A federal jury in California dismissed a lawsuit filed by Elon Musk against OpenAI on Monday [1].
The ruling removes a significant legal threat to OpenAI as it continues to scale its artificial intelligence operations and valuation. The company has reached a valuation of $852 billion [2].
The jury reached a unanimous decision that Musk filed the case after the legal deadline had passed [1]. Under the law, the statute of limitations for such a lawsuit is three years [1]. Because the filing occurred after this window, the court dismissed the claims [1].
The legal battle between the Tesla CEO and the AI firm centered on the transition of OpenAI from a non-profit to a capped-profit entity. Musk had argued that the company deviated from its original mission to develop AI for the benefit of humanity.

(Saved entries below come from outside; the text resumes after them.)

(** * Tutor agent: task manager and agent, embedded and verified

    A shallow embedding of [tutor_task_manager.py] and [tutor_agent.py].

    Python values are modelled as follows.
    - [str] is [string].  [lower], [strip] and [capitalize] act on the ASCII
      range; bytes above 127 pass through unchanged.
    - a dict used as a map ([self.tasks], [self.task_messages]) is a [gmap];
      a dict used as a record (the agent's result) is a [Record].
    - a raising computation returns [Raise e]; stateful code threads the
      manager through a small state-and-exception monad in which the state
      reached before a [raise] is kept, as it is for a mutated Python object.
    - [uuid4().hex] and the outcome of [Crew.kickoff] come from an explicit
      environment argument. *)

From Stdlib Require Import String Ascii List ZArith Lia Bool DecimalString.
From stdpp Require Import base option list gmap strings.

Local Open Scope string_scope.
Local Open Scope Z_scope.

(** ** Python built-ins on [str] *)

Module Py.

Definition dquote : ascii := ascii_of_nat 34.
Definition squote : ascii := ascii_of_nat 39.
Definition backslash : ascii := ascii_of_nat 92.
Definition newline : ascii := ascii_of_nat 10.
Definition colon : ascii := ascii_of_nat 58.

Definition code (c : ascii) : nat := nat_of_ascii c.

Definition is_upper (c : ascii) : bool :=
  (65 <=? code c)%nat && (code c <=? 90)%nat.

Definition is_lower (c : ascii) : bool :=
  (97 <=? code c)%nat && (code c <=? 122)%nat.

Definition lower_char (c : ascii) : ascii :=
  if is_upper c then ascii_of_nat (code c + 32) else c.

Definition upper_char (c : ascii) : ascii :=
  if is_lower c then ascii_of_nat (code c - 32) else c.

(** [str.isspace] on the ASCII range: TAB, LF, VT, FF, CR, FS, GS, RS, US
    and the space. *)
Definition is_space (c : ascii) : bool :=
  ((9 <=? code c)%nat && (code c <=? 13)%nat)
  || ((28 <=? code c)%nat && (code c <=? 32)%nat).

Fixpoint smap (f : ascii → ascii) (s : string) : string :=
  match s with
  | EmptyString => EmptyString
  | String c r => String (f c) (smap f r)
  end.

(** [s.lower()] *)
Definition lower (s : string) : string := smap lower_char s.

(** [s.capitalize()] *)
Definition capitalize (s : string) : string :=
  match s with
  | EmptyString => EmptyString
  | String c r => String (upper_char c) (lower r)
  end.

Musk's legal team sought to challenge the company's current structure and governance. However, the jury focused on the timing of the filing rather than the merits of the arguments regarding the company's mission [1].
The verdict on May 18, 2026, concludes this specific phase of the dispute in the California federal court [3]. While the jury has sided with OpenAI, Musk's lawyer said an appeal is planned to challenge the dismissal.

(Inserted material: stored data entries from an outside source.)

Lemma reap_child_archiver_exit_witness :
  exists st', reap_child default_config 12 1 (mkPM 0 0 11 12 13 14 false [] 100 [] []) = Ok tt st'
    /\ FatalError st' = false /\ BackendList st' = []
    /\ Shutdown st' = 0 /\ StartupPID st' = 0 /\ kills st' = []
    /\ (PgArchPID st' <> 0 -> XLogArchivingActive default_config = true /\ 0 = 0
                              /\ false = false /\ 0 = NoShutdown).
Proof.
  assert (H1 : PgArchPID (mkPM 0 0 11 12 13 14 false [] 100 [] []) <> 0) by (simpl; lia).
  assert (H2 : PgArchPID (mkPM 0 0 11 12 13 14 false [] 100 [] [])
               <> StartupPID (mkPM 0 0 11 12 13 14 false [] 100 [] [])) by (simpl; lia).
  assert (H3 : PgArchPID (mkPM 0 0 11 12 13 14 false [] 100 [] [])
               <> BgWriterPID (mkPM 0 0 11 12 13 14 false [] 100 [] [])) by (simpl; lia).
  exact (reap_child_archiver_exit default_config 1 _ H1 H2 H3).
Defined.

Lemma reap_child_stats_exit_witness :
  exists st', reap_child default_config 13 1 (mkPM 0 0 11 12 13 14 false [] 100 [] []) = Ok tt st'
    /\ FatalError st' = false /\ BackendList st' = []
    /\ Shutdown st' = 0 /\ StartupPID st' = 0 /\ kills st' = []
    /\ (PgStatPID st' <> 0 -> 0 = 0 /\ false = false /\ 0 = NoShutdown).
Proof.
  assert (H1 : PgStatPID (mkPM 0 0 11 12 13 14 false [] 100 [] []) <> 0) by (simpl; lia).
  assert (H2 : PgStatPID (mkPM 0 0 11 12 13 14 false [] 100 [] [])
               <> StartupPID (mkPM 0 0 11 12 13 14 false [] 100 [] [])) by (simpl; lia).
  assert (H3 : PgStatPID (mkPM 0 0 11 12 13 14 false [] 100 [] [])
               <> BgWriterPID (mkPM 0 0 11 12 13 14 false [] 100 [] [])) by (simpl; lia).
  assert (H4 : PgStatPID (mkPM 0 0 11 12 13 14 false [] 100 [] [])
               <> PgArchPID (mkPM 0 0 11 12 13 14 false [] 100 [] [])) by (simpl; lia).
  exact (reap_child_stats_exit default_config 1 _ H1 H2 H3 H4).
Defined.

“A federal jury in California dismissed a lawsuit filed by Elon Musk against OpenAI on Monday.”
This ruling underscores the critical importance of procedural deadlines in high-stakes corporate litigation. By dismissing the case on a statute of limitations technicality rather than the merits of the mission-drift argument, the court has provided OpenAI with a decisive victory that protects its $852 billion valuation from immediate legal instability, though the promise of an appeal suggests the conflict remains unresolved.